Yitzchok Fischer, the mohel who has been tied to four neonatal herpes infections (including one death and one case of brain damage) and ordered to stop the practice of metzitzah b’peh in New York state in 2007, apparently tested positive for the herpes virus, The Jewish Week has learned.
This information comes amid renewed claims by Fischer’s supporters and proponents of the direct oral suction circumcision practice that it was never proved that Fischer was the source of these infections; they make such claims because health officials were never able to match the DNA of the virus that infected the babies to that of the virus carried by the mohel — something infectious disease experts and epidemiologists say is unnecessary to infer causation.
However, these same supporters also note that Fischer refused to submit to a DNA test. While this implies Fischer had the virus, there has never
been public confirmation of this.
However, a copy of the 2007 New York State Health Department order obtained by The Jewish Week, through a Freedom of Information Law request, noted that he tested positive for an infection he was capable of communicating to others. The redacted document — required by law to protect Fischer’s privacy — does not make specific reference to herpes, however both the context of the order and the facts surrounding Fischer’s case strongly suggest that the infection for which, according to the order, he tested positive is herpes.
The order also describes the investigation carried out by the city Health Department in the wake of three infections linked to Fischer in 2003 and 2004. (The blood test was presumably taken as a part of that investigation).

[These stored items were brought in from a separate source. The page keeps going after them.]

Lemma emptyDb_ok s n : watch_ok s -> -1 <= n < zlen (dbs s) ->
  exists s', emptyDb s n = Some (s', sum_sizes s (db_range s n)) /\ quiet s s' /\
    (forall d, d ∈ db_range s n -> exists db, dbs s' !! d = Some db /\ dict db = ∅ /\ expires db = ∅) /\
    (forall d k, d ∉ db_range s n -> view s' d k = view s d k) /\
    (forall a d k, d ∈ db_range s n -> (d, k) ∈ watches s a -> is_Some (lookup_data s d k) -> dirty_cas s' a).
Proof.
  intros Hs Hn. destruct (db_range_ok s n Hn) as [Hnd Hr]. unfold emptyDb.
  replace ((n <? -1) || (zlen (dbs s) <=? n)) with false by (symmetry; apply orb_false_iff; lia).
  destruct (touch_dbs_ok (db_range s n) s Hs) as (s1 & Hs1 & Hf); [intros d Hd; by apply Hr|]. unfold signalFlushedDb.
  rewrite Hs1. simpl_bind. unfold emptyDbStructure. pose proof Hf as (Hdb1 & Hg1 & _).
  assert (db_range s1 n = db_range s n) as -> by (unfold db_range; by rewrite Hdb1).
  pose proof (flagged_watch_ok _ _ _ Hs Hf) as Hok1.
  destruct (empty_dbs_ok (db_range s n) s1 Hok1 Hnd) as (s2 & -> & Hdo & Hemp).
  { intros d Hd. rewrite Hdb1. by apply Hr. }
  exists s2. split_and!; try done.
  - do 2 f_equal. unfold sum_sizes, db_size. by rewrite Hdb1.
  - eapply quiet_flag_data; [done.. |]. intros a d k Hk. simpl.
    destruct (decide (d ∈ db_range s n)) as [Hd|Hd].
    + destruct (lookup_data s d k) eqn:Hl; [left; exists d, k; split_and!; [done..|by rewrite Hl]|right].
      destruct (Hemp d Hd) as (db & Hdb & He & _). rewrite (lookup_data_Some s2 d db k Hdb), He. apply lookup_empty.
    + right. rewrite (data_only_lookup _ _ _ _ _ Hdo Hd). unfold lookup_data. by rewrite Hdb1.
  - intros d k Hd. rewrite (view_data_only _ _ _ _ _ Hdo Hd). by rewrite (flagged_view _ _ _ _ _ Hf).
  - intros a d k Hd Hk Hl. assert (dirty_cas s1 a) as (c & Hc & Hfc).
    { eapply flagged_dirty; [done | by exists d, k|]. unfold watches in Hk.
      destruct (clients s !! a); [by eexists|by apply not_elem_of_nil in Hk]. }
    exists c. by rewrite (do_clients _ _ _ Hdo).
Qed.

(** Emptying one database, or all of them with -1, never fails an assertion: the result is the number
    of keys removed, the databases have no key and no expire left, the others are unchanged, and a
    client is flagged when it watches a key that existed there. A number out of range changes nothing
    and returns -1. *)
Theorem emptyDb_correct s n : watch_ok s ->
  if bool_decide (-1 <= n < zlen (dbs s)) then
    exists s', emptyDb s n = Some (s', sum_sizes s (db_range s n)) /\ watch_ok s' /\ quiet s s' /\
      (forall d, is_Some (dbs s !! d) -> n = -1 \/ n = Z.of_nat d ->
        exists db, dbs s' !! d = Some db /\ dict db = ∅ /\ expires db = ∅) /\
      (forall d k, n <> -1 -> n <> Z.of_nat d -> view s' d k = view s d k) /\
      (forall a d k, n = -1 \/ n = Z.of_nat d -> (d, k) ∈ watches s a -> is_Some (lookup_data s d k) -> dirty_cas s' a)
  else emptyDb s n = Some (s, -1).
Proof.
  intros Hs. case_bool_decide as Hn.
  - destruct (emptyDb_ok s n Hs Hn) as (s' & He & Hq & H1 & H2 & H3). pose proof (proj2 (db_range_ok s n Hn)) as Hr.
    exists s'. split_and!; try done.
    + by apply Hq.
    + intros d Hd Hnd. apply H1. by apply Hr.
    + intros d k Hn1 Hn2. apply H2. rewrite Hr. lia.
    + intros a d k Hnd Hk Hl. apply (H3 a d k); try done. apply Hr. split; [|done]. by eapply watches_db.
  - unfold emptyDb. replace ((n <? -1) || (zlen (dbs s) <=? n)) with true; [done|]. symmetry. apply orb_true_iff. lia.
Qed.

Lemma flushdb_ok s i c : watch_ok s -> clients s !! i = Some c ->
  exists s' r, flushdbCommand s i = Some s' /\ watch_ok s' /\ replied s i r s' /\
    if getFlushCommandFlags (argv c) then
      r = ReplyOk /\ (forall k, view s' (cdb c) k = None) /\ (forall d k, d <> cdb c -> view s' d k = view s d k)
    else forall d k, view s' d k = view s d k.
Proof.
  intros Hs Hc. unfold flushdbCommand. rewrite Hc. simpl_bind. destruct (getFlushCommandFlags (argv c)); simpl negb; cbv iota.
  - destruct (wo_db _ Hs i c Hc) as [db Hd]. pose proof (lookup_lt_Some _ _ _ Hd) as Hlt.
    assert (-1 <= Z.of_nat (cdb c) < zlen (dbs s)) as Hn by (unfold zlen; lia).
    pose proof (proj2 (db_range_ok s _ Hn)) as Hr.
    destruct (emptyDb_ok s (Z.of_nat (cdb c)) Hs Hn) as (s1 & -> & Hq & He & Hv & _). simpl_bind.
    destruct (add_dirty_silent s1 (sum_sizes s (db_range s (Z.of_nat (cdb c))))) as [Hqd Hvd].
    set (s2 := add_dirty s1 _) in *. destruct (reply_ok s s2 i c ReplyOk Hs Hc) as (s' & -> & Hs' & Hrp & Hv' & _); [by transitivity s1|].
    exists s', ReplyOk. split_and!; try done.
    + intros k. rewrite Hv', Hvd. destruct (He (cdb c)) as (db1 & Hd1 & Hm & _); [apply Hr; rewrite Hd; eauto|].
      unfold view. rewrite Hd1. simpl_bind. rewrite Hm, lookup_empty. by destruct (expired s1 db1 k).
    + intros d k Hne. rewrite Hv', Hvd. apply Hv. rewrite Hr. lia.
  - edestruct (reply_ok s s i c) as (s' & -> & Hs' & Hrp & Hv' & _); [done.. |]. by eexists s', _.
Qed.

According to the order, “among other activities,” the city’s investigation included “a review of: infant and maternal pre-natal, natal and post-natal medical records and pre-and post-circumcision infant medical records; interviews with the infants’ caretakers; interviews with observers of the circumcision procedures performed on these three infants; review of infection control practices and interviews of staff who had contact with these infants in the respective hospital newborn nurseries; and laboratory tests of specimens provided by persons in contact with the infants.”
Based on the information gathered from its investigation, and the fact that Fischer performed metzitzah b’peh on these three infants, appears to have been Infected with the herpes virus and that these infections presented within a time frame consistent with an infection acquired at circumcision, the city’s health department determined that there “are no other likely sources of infection” aside from Fischer.
A 2007 case was also linked to Fischer, according to the order.
A recent paper by Dr. Daniel S. Berman, published in the haredi religious periodical Dialogue, implied that one of the three babies to linked to Fischer may have contacted the infection from his twin brother through a health care worker, a claim the order appears to disprove. Berman also writes that all three infants had rashes prior to circumcision that had been treated by their pediatricians; thus, he argues, this put them at “high risk” for herpes infection to be transmitted “though a family member or anyone else handling the baby.”
However, given the information in the order, Berman’s theory appears to be incorrect.
Several weeks ago, The Jewish Week obtained a tape recording indicating that Fischer may have continued to perform metzitzah b’peh after the order was issued. When asked several weeks ago whether the state department of heath was undertaking an investigation into Fischer in connection with a possible violation of the 2007 order, Mike Moran, a spokesman for the department, declined to comment.